For multielectrode recordings, KX-HFOs significant bursts were detected using 3 standard deviation threshold from top (short silicon probe) and middle (long silicon probe) channels used as a reference. We computed phase shift between channels using maximum correlation score in respect to reference channel and averaged the score across rats. CSDs were reconstructed using kCSD algorithm method from69,70 and available at We reconstructed CSD first and then filtered spatio-temporal CSD picture in delta 0.3–3 Hz and KX-HFO 80–130 Hz frequency bands. For multiunit activity analysis we first filtered the signal above 500 Hz for every HFO burst/event. Then we extracted candidates for spikes with 3 standard deviation criterion and represented them as discrete events in time. As a final step we made a histogram from aggregated (across HFO events) spikes and computed Pearson correlation coefficient between spike histogram and average HFO waveform. We repeated this kind of analysis for all channels independently.

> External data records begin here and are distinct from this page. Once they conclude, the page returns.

Lemma job_groups_of_sound node_list resume_data t job_groups :
  job_groups_of lookup provider pre_placement_group_insert to_hostlist_fast
                node_list resume_data lkp = (t, inr job_groups) ->
  job_groups_sound lkp node_list (jobs_of resume_data) job_groups.
Proof.
  unfold job_groups_of, separate. intros Hrun.
  apply bind_ok in Hrun as (t1 & jgs & t2 & Hjobs & Hrest & _).
  apply bind_ok in Hrest as (t3 & normal & t4 & Hnormal & Hret & _).
  inversion Hret; subst. apply job_groups_of_jobs_sound in Hjobs.
  replace (jobs match resume_data with Some r => r | None => {| jobs := [] |} end)
    with (jobs_of resume_data) in * by (destruct resume_data; reflexivity).
  remember (set_diff (set_of node_list) (concat (map rj_nodes_alloc (jobs_of resume_data))))
    as jobless eqn:Ejobless.
  assert (Hjobless : NoDup jobless /\
            forall n, In n jobless ->
              In n node_list /\
              forall job, In job (jobs_of resume_data) -> ~ In n (rj_nodes_alloc job)).
  { rewrite Ejobless. split; [apply NoDup_filter, set_of_NoDup|].
    intros n Hn. apply set_diff_In in Hn as [Hn Hnot]. rewrite set_of_In in Hn.
    split; [assumption|]. intros job Hjob Halloc. apply Hnot.
    apply in_concat. exists (rj_nodes_alloc job). split; [apply in_map; assumption|assumption]. }
  destruct Hjobless as [Hnd Hfree]. clear Ejobless.
  apply job_groups_sound_set; [apply job_groups_sound_set; [assumption|] |].
  - unfold job_group_sound. cbn [jg_placement_groups jg_job_id jg_partition].
    assert (Hsorted : NoDup (sorted (filter (fun x => negb (node_is_tpu lkp x))
                                            jobless))).
    { apply sorted_NoDup, NoDup_filter. assumption. }
    pose proof (@create_placement_groups_NoDup _ _ _ _ Hsorted Hnormal) as Hvals.
    apply create_placement_groups_entries in Hnormal as [_ Hok].
    assert (Hmem : forall pg ns n, In (pg, ns) normal -> In n ns ->
              In n jobless /\ node_is_tpu lkp n = false).
    { intros pg ns n Hin Hn. destruct (Hok _ _ Hin) as [Hsub _].
      apply Hsub in Hn. rewrite sorted_In, filter_In in Hn. destruct Hn as [Hn Htpu].
      apply negb_true_iff in Htpu. auto. }
    split.
    + intros pg ns Hin. split; [eapply Hvals; eassumption|].
      intros n Hn. apply Hfree. eapply Hmem; eassumption.
    + repeat split.
      * apply Hfree. eapply Hmem; eassumption.
      * intros Htpu. destruct (Hmem _ _ _ H H0) as [_ Hno]. congruence.
  - unfold job_group_sound. cbn [jg_placement_groups jg_job_id jg_partition]. split.
    + intros pg ns [E|[]]. inversion E; subst.
      split; [apply sorted_NoDup, NoDup_filter; assumption|].
      intros n Hn. rewrite sorted_In, filter_In in Hn. exact (proj1 (Hfree n (proj1 Hn))).
    + repeat split.
      * destruct H as [E|[]]. inversion E; subst.
        rewrite sorted_In, filter_In in H0. exact (proj2 (Hfree _ (proj1 H0))).
      * intros _. destruct H as [E|[]]. inversion E. reflexivity.
Qed.

End SoundnessFacts.

Section ChunkSoundness.

Variable lookup : Lookup.
Variable provider : Provider.
Variable pre_placement_group_insert : PolicyRequest -> PolicyRequest.
Variable to_hostlist_fast : list string -> string.
Variable lkp : Lookup.

(** where a chunk of the returned mapping comes from, with what its entry of
    [job_groups] holds *)
Lemma group_nodes_bulk_chunk_sound node_list resume_data t m g c :
  group_nodes_bulk lookup provider pre_placement_group_insert to_hostlist_fast
                   node_list resume_data lkp = (t, inr m) ->
  In (g, c) m ->
  exists key group pg_nodes,
    job_group_sound lkp node_list (jobs_of resume_data) key group /\
    In (placement_group c, pg_nodes) (jg_placement_groups group) /\
    nodes c <> [] /\ NoDup (nodes c) /\
    (forall n, In n (nodes c) -> In n pg_nodes /\ node_prefix lkp n = prefix c) /\
    job_id c = jg_job_id group /\ partition c = jg_partition group.
Proof.
  intros Hrun Hin. apply group_nodes_bulk_inv in Hrun as (job_groups & Hjobs & ->).
  apply dict_of_items_In_inv, in_map_iff in Hin as (c' & E & Hin). inversion E; subst.
  apply job_groups_of_sound in Hjobs.
  apply grouped_nodes_In in Hin
    as (key & group & pg & pg_nodes & pfx & bucket & i & chunk & Hgroup & Hpg & Hbucket &
        Hchunk & ->).
  cbn [nodes prefix job_id partition placement_group].
  pose proof (Hjobs _ _ Hgroup) as Hsound.
  destruct (@chunk_of_bucket lkp pg_nodes pfx bucket i chunk Hbucket Hchunk)
    as (Hne & _ & Hmem & _).
  exists key, group, pg_nodes.
  split; [exact Hsound|]. split; [exact Hpg|]. split; [exact Hne|].
  split; [|split; [exact Hmem | split; reflexivity]].
  destruct Hsound as [Hlists _]. destruct (Hlists _ _ Hpg) as [Hnd _].
  pose proof (@groupby_unsorted_group string string _ (node_prefix lkp)
                pg_nodes pfx bucket Hbucket) as [Hb _].
  apply enumerate_In in Hchunk. unfold chunk_nodes, chunked in Hchunk.
  eapply chunked_from_NoDup; [|exact Hchunk]. rewrite Hb. apply NoDup_filter. assumption.
Qed.
(** ** Delivering an event to the registered listeners *)

(** A click reaches the delegated click listener of every layer that
    has a feature at the point, and every listener registered for the
    map as a whole; the listeners run in the order of registration. *)
Definition matches (ev : event) (l : listener) : bool :=
  match ev, l with
  | MapLoaded _, OnMapLoad _ => true
  | CheckboxChange id _, OnChange id' => String.eqb id id'
  | SelectChange id _, OnChange id' => String.eqb id id'
  | RadioChange g _, OnRadioChange g' => String.eqb g g'
  | SliderInput id _, OnInput id' => String.eqb id id'
  | MapClick _ hit _, OnLayerClick id => bool_decide (is_Some (hit !! id))
  | MapClick _ _ _, OnMapClick => true
  | MouseEnter id, OnLayerMouseEnter id' => String.eqb id id'
  | MouseLeave id, OnLayerMouseLeave id' => String.eqb id id'
  | TimerFired _, OnTimeout _ _ => true
  | _, _ => false
  end.

(** What the browser does itself before the listeners run: the control
    takes its new state, a fresh event object is not yet prevented. *)
Definition browser_default (ev : event) : M unit :=
  modify (set_defaultPrevented false);;
  match ev with
  | CheckboxChange id b => modify (with_dom (dom_checked <[id := b]>))
  | SelectChange id v => modify (with_dom (dom_value <[id := v]>))
  | SliderInput id v => modify (with_dom (dom_value <[id := v]>))
  | RadioChange g v => modify (with_dom (dom_radio <[g := v]>))
  | _ => ret tt
  end.

Definition is_timeout (l : listener) : bool :=
  match l with OnTimeout _ _ => true | _ => false end.

(** A timer fires once. *)
Definition browser_after (ev : event) : M unit :=
  match ev with
  | TimerFired _ =>
      modify (with_listeners (List.filter (fun l => negb (is_timeout l))))
  | _ => ret tt
  end.

(** An exception that leaves a listener is reported on the console and
    the remaining listeners still run. *)
Definition uncaught (m : M unit) : M unit :=
  try_catch m (fun _ => console_error "Uncaught exception in event listener").

Definition dispatch (handler : listener -> event -> M unit) (ev : event) : M unit :=
  browser_default ev;;
  ls ← gets listeners;
  forEach (List.filter (matches ev) ls) (fun l => uncaught (handler l ev));;
  browser_after ev.

(** The world after an event, and after a sequence of events. *)
Definition step (handler : listener -> event -> M unit) (w : World) (ev : event) : World :=
  run (dispatch handler ev) w.

Definition steps (handler : listener -> event -> M unit) (w : World) (evs : list event) : World :=
  fold_left (step handler) evs w.

(** The configuration object of [config.js]; the token comes from the
    environment and may be undefined. *)
Record Config := {
  MAPBOX_TOKEN : option string;
  PMTILES_URL : string;
  AGGREGATED_ROUTES_URL : string;
  MAP_CENTER : float * float;
  MAP_ZOOM : float;
  MAP_STYLE : string
}.
(** X1: whatever comes of [check_min_version], the world and the list of
    synchronized suffixes are as before; the suffix is marked as checked
    only by a call that returns after apk was found in the chroot, its entry
    was found in the installed database and [check_outdated] accepted its
    version: a skipped or failed check marks nothing. *)
Theorem check_min_version_marks_only_checked (h : Host) (args : Args)
    (suffix : string) (s s' : St (Ext h)) (r : res unit) :
  check_min_version h args suffix s = (r, s') →
  ext s' = ext s
  ∧ apk_repository_list_updated (session s') = apk_repository_list_updated (session s)
  ∧ (apk_min_version_checked (session s') = apk_min_version_checked (session s)
     ∨ (r = Val ()
        ∧ apk_min_version_checked (session s')
          = apk_min_version_checked (session s) ++ [suffix]
        ∧ path_exists h (ext s) (apk_binary args suffix) = true
        ∧ ∃ data,
            installed_db h args suffix (ext s) !! "apk-tools" = Some data
            ∧ check_outdated h (version data) zap_hint = None
            ∧ trace s' = trace s ++ [EvCheckOutdated (version data) zap_hint])).
Proof.
  rewrite check_min_version_unfold. intros Hrun.
  case_bool_decide; [by simplify_eq; eauto|].
  destruct (path_exists h (ext s) (apk_binary args suffix)) eqn:Hex; cbn in Hrun;
    [|by simplify_eq; eauto].
  destruct (installed_db h args suffix (ext s) !! "apk-tools") as [data|] eqn:Hdb;
    [|by simplify_eq; eauto].
  cbv zeta in Hrun.
  destruct (check_outdated h (version data) zap_hint) as [e|] eqn:Hout;
    simplify_eq; cbn; [by eauto|].
  repeat split; try done. right. repeat split; try done. by exists data.
Qed.
(** * checkSupport: the checklist-structure inference engine of
      [checksupport/fill_checklist.py], embedded in Rocq.

    Python [str] values are modelled by [string]: every [ascii] stands for
    the code point of the same number, so the development covers the texts
    whose code points lie below 256.  On that range the character classes
    ([str.isspace], [str.lower], the cased characters) are the ones CPython
    uses.  Calls to the logger are not modelled: they have no effect on any
    returned value. *)

From Stdlib Require Import String Ascii List Bool Arith NArith ZArith Lia.
From Stdlib Require QArith_base.
Import ListNotations.
Local Open Scope list_scope.
Local Open Scope string_scope.

(** ** Python string primitives *)

Module PyStr.

Definition code (c : ascii) : N := N_of_ascii c.

Definition between (lo hi : N) (c : ascii) : bool :=
  (N.leb lo (code c) && N.leb (code c) hi)%bool.

(** [Py_UNICODE_ISSPACE]: TAB..CR, FS..US, SPACE, NEL and NBSP. *)
Definition isspace (c : ascii) : bool :=
  between 9 13 c || between 28 32 c
  || N.eqb (code c) 133 || N.eqb (code c) 160.

(** Characters with the Unicode property Uppercase below 256. *)
Definition char_isupper (c : ascii) : bool :=
  between 65 90 c || between 192 214 c || between 216 222 c.

(** Characters with the Unicode property Lowercase below 256. *)
Definition char_islower (c : ascii) : bool :=
  between 97 122 c || N.eqb (code c) 170 || N.eqb (code c) 181
  || N.eqb (code c) 186 || between 223 246 c || between 248 255 c.

Definition char_lower (c : ascii) : ascii :=
  if char_isupper c then ascii_of_N (code c + 32) else c.

(** [s.lower()] *)
Fixpoint lower (s : string) : string :=
  match s with
  | EmptyString => EmptyString
  | String c s' => String (char_lower c) (lower s')
  end.

Definition is_empty (s : string) : bool :=
  match s with EmptyString => true | _ => false end.

(** [s.lstrip()], [s.rstrip()], [s.strip()] *)
Fixpoint lstrip (s : string) : string :=
  match s with
  | EmptyString => EmptyString
  | String c s' => if isspace c then lstrip s' else s
  end.

Fixpoint rstrip (s : string) : string :=
  match s with
  | EmptyString => EmptyString
  | String c s' =>
      let r := rstrip s' in
      if isspace c && is_empty r then EmptyString else String c r
  end.

Definition strip (s : string) : string := rstrip (lstrip s).

(** [s.startswith(p)] *)
Fixpoint startswith (s p : string) : bool :=
  match p, s with
  | EmptyString, _ => true
  | String _ _, EmptyString => false
  | String a p', String b s' => Ascii.eqb a b && startswith s' p'
  end.

(** [sub in s] *)
Fixpoint contains (sub s : string) : bool :=
  startswith s sub ||
  match s with
  | EmptyString => false
  | String _ s' => contains sub s'
  end.

(** [s.count(c)] for a one-character [c] *)
Fixpoint count_char (c : ascii) (s : string) : nat :=
  match s with
  | EmptyString => 0
  | String a s' => (if Ascii.eqb a c then 1 else 0) + count_char c s'
  end.

(** [s[:n]] and [s[n:]] for [n >= 0] *)
Fixpoint take (n : nat) (s : string) : string :=
  match n, s with
  | S n', String c s' => String c (take n' s')
  | _, _ => EmptyString
  end.

Fixpoint drop (n : nat) (s : string) : string :=
  match n, s with
  | S n', String _ s' => drop n' s'
  | _, _ => s
  end.

(** [s.endswith(p)] *)
Definition endswith (s p : string) : bool :=
  Nat.leb (String.length p) (String.length s)
  && String.eqb (drop (String.length s - String.length p) s) p.

(** [s.split(c)] for a one-character separator: never the empty list. *)
Fixpoint split_char (c : ascii) (s : string) : list string :=
  match s with
  | EmptyString => [EmptyString]
  | String a s' =>
      if Ascii.eqb a c then EmptyString :: split_char c s'
      else match split_char c s' with
           | [] => [String a EmptyString]
           | w :: ws => String a w :: ws
           end
  end.

(** The first occurrence of a non-empty [sep] in [s]: the text before it
    and the text after it. *)
Fixpoint find_first (sep s : string) : option (string * string) :=
  if startswith s sep then Some (EmptyString, drop (String.length sep) s)
  else match s with
       | EmptyString => None
       | String c s' =>
           match find_first sep s' with
           | Some (b, a) => Some (String c b, a)
           | None => None
           end
       end.

(** [s.split(sep, 1)] *)
Definition split1 (sep s : string) : list string :=
  match find_first sep s with
  | Some (b, a) => [b; a]
  | None => [s]
  end.

(** [s.isupper()]: no lowercase character and at least one uppercase one. *)
Fixpoint isupper_from (cased : bool) (s : string) : bool :=
  match s with
  | EmptyString => cased
  | String c s' =>
      if char_islower c then false
      else isupper_from (cased || char_isupper c) s'
  end.

Definition isupper (s : string) : bool := isupper_from false s.

(** [s.istitle()]: uppercase characters only after uncased ones, lowercase
    characters only after cased ones, and at least one cased character. *)
Fixpoint istitle_from (previous_is_cased cased : bool) (s : string) : bool :=
  match s with
  | EmptyString => cased
  | String c s' =>
      if char_isupper c then
        if previous_is_cased then false else istitle_from true true s'
      else if char_islower c then
        if previous_is_cased then istitle_from true true s' else false
      else istitle_from false cased s'
  end.

Definition istitle (s : string) : bool := istitle_from false false s.

(** The first element of [s.split()]; [None] when [s] has no token, where
    Python's [s.split()[0]] raises IndexError. *)
Fixpoint token (s : string) : string :=
  match s with
  | EmptyString => EmptyString
  | String c s' => if isspace c then EmptyString else String c (token s')
  end.

Definition first_token (s : string) : option string :=
  match lstrip s with
  | EmptyString => None
  | t => Some (token t)
  end.

(** [s.replace(old, new)]: the occurrences of [old] are replaced from left
    to right, without overlap. *)
Fixpoint replace_from (old new : string) (skip : nat) (s : string) : string :=
  match s with
  | EmptyString => EmptyString
  | String c s' =>
      match skip with
      | S k => replace_from old new k s'
      | O =>
          if startswith s old
          then new ++ replace_from old new (String.length old - 1) s'
          else String c (replace_from old new 0 s')
      end
  end.

Fixpoint interleave (new s : string) : string :=
  match s with
  | EmptyString => new
  | String c s' => new ++ String c (interleave new s')
  end.

Definition replace (old new s : string) : string :=
  if is_empty old then interleave new s else replace_from old new 0 s.
Lemma insert_run (result : raceResults.Insert) (w : World) (d : Db) :
  db w = Some d ->
  insertRaceResult result w
  = (Ok tt, {| db := Some (inserted result d); clock := clock w;
               sessions := sessions w;
               events := events w ++ [EvDb (inserted result d)] |}).
Proof.
  intros H. unfold insertRaceResult, bind, getDb, commit. now rewrite H.
Qed.

Section FailedRound.

Variable rt : Runtime.
Variable jobId : string.
Variable userId : Z.

Lemma getCachedResult_state (urlHash : string) (w : World) :
  snd (getCachedResult urlHash userId w) = w.
Proof. now rewrite getCachedResult_run. Qed.

(** When the extraction of a URL that normalizes fails for good, the
    round writes an error record with the message of the failure,
    counts the URL as processed and as an error, and returns. *)
Lemma process_url_failure (url n : string) (c : Counters) (w w2 : World)
  (e : Error) (d : Db) :
  URL_href rt url = Some n ->
  fst (getCachedResult (hashUrl n) userId w) = Ok None ->
  retryWithBackoff (extractRaceResults rt n) 3 1000 w = (Throw e, w2) ->
  db w = Some d ->
  let d1 := inserted (error_row n (hashUrl n) (message e) (clock w2) userId) d in
  let d2 := updated jobId (counter_updates (one_more_error c)) d1 in
  process_url rt jobId userId url c w
  = (Ok (one_more_error c),
     {| db := Some d2; clock := clock w2; sessions := sessions w2;
        events := events w2 ++ [EvDb d1; EvDb d2] |}).
Proof.
  intros Hurl Hmiss Hretry Hdb d1 d2.
  assert (Hdb2 : db w2 = Some d).
  { destruct (quiet_extraction rt n w) as [H _]. rewrite Hretry in H.
    simpl in H. congruence. }
  assert (Hnorm : forall w0, normalizeUrl rt url w0 = (Ok n, w0))
    by (intros w0; unfold normalizeUrl; now rewrite Hurl).
  assert (Hcache : getCachedResult (hashUrl n) userId w = (Ok None, w)).
  { rewrite (surjective_pairing (getCachedResult (hashUrl n) userId w)).
    now rewrite Hmiss, getCachedResult_state. }
  assert (Htry : try_block rt jobId userId url c w = (Throw e, w2)).
  { unfold try_block.
    rewrite (bind_ok _ (Hnorm w)), (bind_ok _ Hcache).
    now rewrite (bind_throw _ Hretry). }
  assert (Hcatch : catch_block rt userId url c e w2
                   = (Ok ({| processedCount := processedCount c;
                             successCount := successCount c;
                             errorCount := errorCount c + 1 |}, FallThrough),
                      {| db := Some d1; clock := clock w2; sessions := sessions w2;
                         events := events w2 ++ [EvDb d1] |})).
  { unfold catch_block.
    rewrite (bind_ok _ (Hnorm w2)).
    rewrite (bind_ok (m := new_Date) (w := w2) (w1 := w2) (a := clock w2) _ eq_refl).
    now rewrite (bind_ok _ (insert_run _ w2 Hdb2)). }
  unfold process_url.
  rewrite (bind_ok _ (try_throw _ Htry Hcatch)). simpl.
  assert (Hupd := update_run jobId (counter_updates (one_more_error c))
                    {| db := Some d1; clock := clock w2; sessions := sessions w2;
                       events := events w2 ++ [EvDb d1] |} (d := d1) eq_refl).
  unfold one_more_error in Hupd.
  rewrite (bind_ok _ Hupd).
  unfold ret, d2, one_more_error. simpl. rewrite <- app_assoc. reflexivity.
Qed.
(** ** The result list is keyed *)

Lemma float_neq x y : PrimFloat.Leibniz.eqb x y = false -> x <> y.
Proof.
  intros H E. subst y.
  assert (Ht : PrimFloat.Leibniz.eqb x x = true) by now apply Leibniz.eqb_spec.
  congruence.
Qed.

Lemma NoDup_map_filter {A B} (f : A -> B) (P : A -> bool) l :
  NoDup (map f l) -> NoDup (map f (filter P l)).
Proof.
  induction l as [|a l IH]; cbn [map filter]; [trivial|].
  intros H. inversion H as [|? ? Hn Hd]; subst.
  destruct (P a); cbn [map]; [|now apply IH].
  constructor; [|now apply IH].
  intros Hin. apply Hn. apply in_map_iff in Hin as [b [Hb Hin]].
  apply filter_In in Hin as [Hin _]. apply in_map_iff. now exists b.
Qed.

Lemma catalog_keyed ext :
  NoDup (map (id_at (SAMPLE_DESTINATIONS ++ ext)) catalog_locs).
Proof.
  cbn.
  repeat constructor; cbn; intros H;
    repeat match goal with
           | H : _ \/ _ |- _ => destruct H as [H|H]
           | H : False |- _ => exact H
           | H : Some (IdNum ?a) = Some (IdNum ?b) |- _ =>
               apply (f_equal (fun o => match o with
                                        | Some (IdNum x) => x
                                        | _ => a
                                        end)) in H;
               change (a = b) in H; revert H; apply float_neq; reflexivity
           end.
Qed.

Lemma id_at_app h ext ls :
  Forall (valid_loc h) ls -> map (id_at (h ++ ext)) ls = map (id_at h) ls.
Proof.
  intros H. apply map_ext_in. intros l Hl. unfold id_at.
  rewrite Forall_forall in H. now rewrite deref_app_valid by now apply H.
Qed.

Lemma keyed_same st s1 :
  settled st -> keyed st ->
  (exists ext, heap s1 = heap st ++ ext) -> results s1 = results st ->
  keyed s1.
Proof.
  intros Hs Hk [ext He] Hr. unfold keyed. rewrite He, Hr.
  rewrite id_at_app; [exact Hk|]. now destruct Hs.
Qed.

Lemma handle_keyed ev st : settled st -> keyed st -> keyed (handle ev st).
Proof.
  intros Hs Hk.
  pose proof Hs as [_ _ _ _ [ext0 He0] _ _ _].
  assert (Hcat : forall s1, heap s1 = heap st -> results s1 = SampleArray -> keyed s1).
  { intros s1 Hh Hr. unfold keyed. rewrite Hh, Hr, He0. apply catalog_keyed. }
  destruct ev;
    try (apply (keyed_same st); [exact Hs|exact Hk|apply handle_heap|];
         cbn [handle]; unfold openBooking, view_dest, cancelBooking,
           handleConfirmBooking, onViewportChange;
         repeat match goal with
                | |- context [match ?x with _ => _ end] =>
                    lazymatch x with
                    | results _ => fail
                    | _ => destruct x
                    end
                end; setters; reflexivity).
  - (* the search form *)
    cbn [handle]. unfold handleSearch. cbv zeta.
    destruct (negb (JsString.truthy (JsString.trim (query st)))).
    + unfold setResults. destruct (results st) eqn:Er.
      * exact Hk.
      * now apply Hcat.
    + destruct (local_matches (heap st) (JsString.trim (query st))) as [|l0 rest] eqn:El.
      * apply (keyed_same st); auto. exists []. now rewrite app_nil_r.
      * destruct (deref (heap st) l0); [|exact Hk].
        unfold keyed.
        replace (heap _) with (heap st) by (setters; reflexivity).
        replace (elems_of _) with (l0 :: rest) by (setters; reflexivity).
        rewrite <- El. unfold local_matches. apply NoDup_map_filter.
        rewrite He0. apply catalog_keyed.
  - (* the reply *)
    cbn [handle]. destruct (inflight st) as [|n]; [exact Hk|].
    destruct reply as [|data].
    + unfold keyed. replace (elems_of _) with (@nil loc) by (setters; reflexivity).
      constructor.
    + destruct (resume_places (with_inflight n st) data) as (Hh & Hr & _).
      unfold keyed. rewrite Hh, Hr. cbn [heap with_inflight].
      rewrite <- (places_from_length _ 0).
      unfold id_at.
      rewrite <- (map_map (deref _) (option_map dest_ident)).
      rewrite map_deref_alloc, map_map. cbn [option_map].
      rewrite <- (map_map dest_ident Some).
      apply NoDup_map_inj; [intros a b [= H]; exact H|apply places_from_NoDup].
  - (* Reset *)
    cbn [handle]. unfold handleReset, setViewport.
    unfold keyed. cbn [heap results with_dirty with_viewport].
    rewrite setResults_heap, setQuery_heap.
    unfold setResults. destruct (results (setQuery "" st)) eqn:Er.
    + rewrite Er. rewrite He0. apply catalog_keyed.
    + cbn [results with_dirty with_results elems_of]. rewrite He0. apply catalog_keyed.
Qed.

Shaded regions in all plots and whiskers of the bar plots represent standard deviation of the mean (s.e.m). All sample groups were tested with Shapiro-Wilk’s test for normality. If the data was normally distributed we used a one-way ANOVA test for independent experiments or paired Student t-test for repeated measures. If the score of the normality test was below p = 0.05, we used the Wilcoxon test or Friedman test followed by Nemenyi post-hoc testing. We used tests from SciPy Python library. Additionally, we used a resampling test (100 000 draws with return) to compare modulation index matrices for KX and isoflurane anesthetized rats (n = 8). All figures were made using Matplotlib Python library71.